Jan. 2, 2022 | By Rev. Peggy Clarke, Senior Minister

Rev. Peggy Clarke, Senior Minister

I’m not sure I remember learning about Adam and Eve as a kid, but I clearly remember learning about Moses and the Exodus. That was a story we told in detail for hours every spring with everyone in our extended family around a table. Passover served as a critical part of my own identity. This is the story of our heritage. These are our ancestors. I’m aware that as a parent, I haven’t done that with my own child. As a UU child, my kid might be able to tell you about lots of creation and origin stories, but none of them are his. It’s true for adults, too. The stories that hold us up often weren’t learned as part of our shared faith, but were brought in from somewhere else.

As Unitarian Universalists, we talk a lot about our faith, but when it comes time to define it, we often speak quickly about what we don’t believe rather than about what we do. If pushed, we lean heavily on ethics, and a few shared understandings of what the world should look like. From time to time, in moments that make every religious professional squirm, someone will pipe in with, “We don’t believe anything” which, of course, is absurd but no better than, “We can believe whatever we want” which is an adolescent response to our stated value of a free and responsible search for truth and meaning. Of course you can believe whatever you want. It’s a free country. But, it’s not an answer to the question. Unitarian Universalists do have a common theology, but we haven’t done a good job of articulating it which leaves us scrambling.

To combat that reality, many ministers talk about the elevator speech. We talk about rehearsing it for our members so they can adopt or adapt it and have something useful to say when asked the question. If you’re interested, mine is, “UUs are part of a covenantal faith. We don’t have doctrine, because we believe that revelation continues to unfold.” It’s short, it’s accurate, it gives a broad sense of who we are. I use it often. It’s fine. But when we’re talking about living into our faith, an elevator speech isn’t enough. We don’t live an elevator speech. We live a theology. We live, we are defined, we behave, we are liberated, by a living faith grounded in a shared theology.

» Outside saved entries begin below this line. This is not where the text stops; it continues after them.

(** A dispatch on a server that answers: the cluster differs in one object at
    most, the one named after the command's resource, which takes the command's
    spec and labels and keeps the status it had; so dispatching the command
    again changes neither.  A deletion removes that object, present or not, and
    a command of an unknown kind is refused and changes nothing. *)
Theorem dispatched namespace command resource s :
  let r := dispatch_command namespace command resource s in
  match target_of command resource with
  | Unsupported => r.1 ≠ None ∧ r.2 = s
  | Nothing => r.1 = None ∧ r.2 = s
  | Resource plural name spec =>
      let n := (plural, namespace, dnsName name (lc_ID command)) in
      r.1 = None
      ∧ if decide (lc_Kind command = "user_access" ∧ lc_Action command = "access.deleted") then
          from_option ko_Finalizers [] (kb_objects s !! n) = [] →
          kb_objects r.2 = delete n (kb_objects s)
        else from_option ko_Deleted false (kb_objects s !! n) = false →
             ∃ o, kb_objects r.2 = <[n := o]> (kb_objects s)
               ∧ commanded command spec (from_option ko_Status NoStatus (kb_objects s !! n)) o
  end.
Proof using answers. apply dispatch_effect. Qed.

(** The name of a user's workspace. *)
Definition workspace_name (subject : string) : string := dnsName ("workspace-" ++ subject) subject.

Definition access_command (action subject tenant : string) : LifecycleCommand :=
  mkLifecycleCommand subject "user_access" action "" tenant.

Lemma access_upserted namespace subject tenant resource s :
  let n := ("nexusworkspaces", namespace, workspace_name subject) in
  from_option ko_Deleted false (kb_objects s !! n) = false →
  ∃ o, kb_objects (dispatch_command namespace (access_command "access.upserted" subject tenant)
                     resource s).2 = <[n := o]> (kb_objects s)
    ∧ ko_Labels o !! "mlaiops.io/resource-id" = Some subject
    ∧ ko_Finalizers o = [] ∧ ko_Deleted o = false.
Proof using answers.
  intros n Hn.
  pose proof (dispatch_effect namespace (access_command "access.upserted" subject tenant)
                resource s) as [_ D].
  rewrite decide_False in D by (by intros [_ ?]). destruct (D Hn) as (o&E&_&L&_&F&Hd).
  exists o. split; [exact E|]. split_and!; [by rewrite L|done..].
Qed.

(** Workspaces are named by what a DNS label keeps of the subject, so two
    users whose subjects differ only in other characters, such as [a.b] and
    [a-b], have one workspace between them: granting the second hands it the
    first one's workspace, volume and secret included, and removing the first
    user's grant deletes the workspace of the second. *)
Theorem workspace_shared namespace tenant first second r1 r2 s :
  workspace_name first = workspace_name second →
  let n := ("nexusworkspaces", namespace, workspace_name first) in
  kb_objects s !! n = None →
  let granted := (dispatch_command namespace (access_command "access.upserted" first tenant) r1 s).2 in
  let both := (dispatch_command namespace (access_command "access.upserted" second tenant) r2 granted).2 in
  let removed := (dispatch_command namespace (access_command "access.deleted" first tenant) ∅ both).2 in
  (∃ o, kb_objects granted = <[n := o]> (kb_objects s)
        ∧ ko_Labels o !! "mlaiops.io/resource-id" = Some first)
  ∧ (∃ o, kb_objects both = <[n := o]> (kb_objects s)
          ∧ ko_Labels o !! "mlaiops.io/resource-id" = Some second)
  ∧ kb_objects removed = kb_objects s.
Proof using answers.
  intros Hname n Hnone granted both removed.
  destruct (access_upserted namespace first tenant r1 s) as (o1&E1&L1&F1&D1).
  { unfold n in Hnone. by rewrite Hnone. }
  fold granted in E1. fold n in E1.
  destruct (access_upserted namespace second tenant r2 granted) as (o2&E2&L2&F2&D2).
  { rewrite <-Hname. fold n. by rewrite E1, lookup_insert_eq. }
  fold both in E2. rewrite <-Hname in E2. fold n in E2. rewrite E1, insert_insert_eq in E2.
  split; [by exists o1|]. split; [by exists o2|].
  pose proof (dispatch_effect namespace (access_command "access.deleted" first tenant) ∅ both)
    as [_ D].
  rewrite decide_True in D by done.
  assert (Hd : kb_objects removed = delete n (kb_objects both)).
  { apply D. change (from_option ko_Finalizers [] (kb_objects both !! n) = []).
    by rewrite E2, lookup_insert_eq. }
  by rewrite Hd, E2, delete_insert_id.
Qed.
End dispatches.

Theology is a system, not just a line or two. It’s a deep and wide expanse of interconnected, interrelated stories that become the foundation for how we understand our lives. Theology is poetry and philosophy and ethics and mythology. It’s broad speculation sometimes made very small so we can hold it in prayer when we are most afraid. It translates out to culture and back in to identity and out again to politics and human systems. As UUs, we have theology, but we haven’t been very good about articulating it. Which is why I’m starting this series I’m calling This We Believe. Over the course of the next few years, I’ll take a systematic approach to theology. This will translate to some adult programming as well as we grapple with the big concepts that make up rich theological systems. It’s also, in its simplest form, the basis for this season’s podcast that I record with Rev. Sarah Lenzi called Hope and Heresy.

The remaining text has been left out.